Leaders have an invaluable opportunity to shape the safety and quality of care within their organization through their actions in creating and supporting thriving culture of safety. For instance:

  • Leaders need to demonstrate commitment to safety in their decisions and behaviors. They need to communicate their support for a culture of safety and model the expected behaviors. This includes demonstrating zero-tolerance for behaviors that undermine that culture.
  • Leaders need to ensure decisions that support or affect safety are systematic, rigorous, and thorough.
  • Leaders need to demonstrate trust and respect throughout the organization. They need to develop and enforce a code of conduct that defines appropriate behavior to support a culture of safety and unacceptable behavior that can undermine it.
  • Leaders need to provide opportunities to learn methods that ensure safety initiatives are sought out and implemented. They need to apply a fair and consistent approach to evaluate the actions of staff involved in patient safety incidents.
  • Leaders need to ensure that issues potentially impacting safety are promptly identified, fully evaluated, and promptly addressed and corrected commensurate with their significance.  They need to support event reporting of near misses, unsafe conditions, and adverse events as well as identify and address organizational barriers to event reporting.
  • Leaders need to ensure that a safety-conscious work environment is maintained where personnel feel free to raise safety concerns without fear of intimidation, harassment, discrimination, or retaliation. They need to create an environment in which people can speak up about errors without fear of punishment and use the information to identify the system flaws that contribute to mistakes.
  • Leaders need to ensure that the process of planning and controlling work activities is implemented so that safety is maintained. They need to promote collaboration across disciplines and service lines to seek solutions to identified safety problems.
  • Leaders need to cultivate an organization-wide willingness to examine system weaknesses and use the findings to improve care delivery.
  • Leaders need to periodically assess the safety culture of an organization to identify gaps, track changes and improvements over time.
  • Leaders need to recognize those reporting safety issues and share with the organization the improvements made due to the reporting of safety issues (i.e.: infection rates, turnover, reduced medication errors, readmissions, decreased mortality, etc.). This can be done at huddles, during walkarounds, team safety meetings or whatever means of communication the organization decides to utilize. Reporting of near-misses should be celebrated within the organization.

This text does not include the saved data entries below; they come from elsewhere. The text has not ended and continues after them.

(** What [import_config] is given: a dict, or a string (a path or raw
    text). *)
Inductive config_source : Type :=
  | SrcDict (d : gmap string pyval)
  | SrcStr (s : string).

(** A method of [Kaptan]: from the store to what the call returns or
    raises, and the store after the call. *)
Definition M (A : Type) : Type := Kaptan -> result A * Kaptan.

Definition ret {A} (a : A) : M A := fun st => (Ok a, st).

Definition raise {A} (e : exn) : M A := fun st => (Err e, st).

Definition lift {A} (r : result A) : M A := fun st => (r, st).

Definition bind {A B} (m : M A) (k : A -> M B) : M B :=
  fun st =>
    match m st with
    | (Ok a, st') => k a st'
    | (Err e, st') => (Err e, st')
    end.

(** [try: m except: h] *)
Definition try_except {A} (m : M A) (h : exn -> M A) : M A :=
  fun st =>
    match m st with
    | (Ok a, st') => (Ok a, st')
    | (Err e, st') => h e st'
    end.

Notation "'do!' x := m 'in' k" := (bind m (fun x => k))
  (at level 10, x name, m at level 100, k at level 200).

Definition get_data : M pyval := fun st => (Ok (configuration_data st), st).

Definition set_data (d : pyval) : M unit :=
  fun st => (Ok tt, {| configuration_data := d; handler := handler st |}).

Definition get_handler : M (option Handler) := fun st => (Ok (handler st), st).

Definition set_handler (h : Handler) : M unit :=
  fun st => (Ok tt, {| configuration_data := configuration_data st; handler := Some h |}).

(** [Kaptan(handler)] *)
Definition __init__ (handler : option string) : result Kaptan :=
  match handler with
  | None | Some EmptyString => Ok {| configuration_data := VDict ∅; handler := None |}
  | Some name =>
      match HANDLER_MAP !! name with
      | Some h => Ok {| configuration_data := VDict ∅; handler := Some h |}
      | None => Err (KeyError (VStr name))
      end
  end.

(** [upsert]: [dict.update] with one entry; only a dict has [update]. *)
Definition upsert (key : string) (value : pyval) : M Self :=
  do! data := get_data in
  match data with
  | VDict m => do! _ := set_data (VDict (<[key := value]> m)) in ret self
  | _ => raise AttributeError
  end.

In summary, a culture of safety is made up of the following three key elements:

  • A just culture where people are encouraged, even rewarded, for providing essential safety-related information with clear lines drawn between human error and at risk or reckless behaviors.
  • A reporting culture where people report their errors and near-misses.
  • A learning culture where there is willingness and the competence to draw the right conclusions from safety information systems, and the will to implement major reforms when their need is indicated.

In Summary:

Leaders must work at keeping their finger on the pulse of the culture of safety within their organization. This includes periodically, (1) reviewing the safety processes that the organization has in place and taking the time to evaluate if they are working or need focused attention, (2) repeating your organizational assessment of safety culture every 18 to 24 months provides data and information to assist in the review  of progress and sustainment of  improvement, (3) ensuring that the assessment drills down to unit/department levels and making these assessments both part of strategic measures reported to the Board and the operational goals of each unit/department.  By implementing these various proven strategies, leaders can build and sustain a culture of safety in which patients receive great care and staff can thrive.

References

  • Culture of Safety, AHRQ-PSNet, 9/7/2019.
  • Culture of Safety - An Overview, ECRI, 10/28/2019.
  • The essential role of leadership in developing a safety culture, Sentinel Event Alert, The Joint Commission, Issue 57, updated June 18, 2021.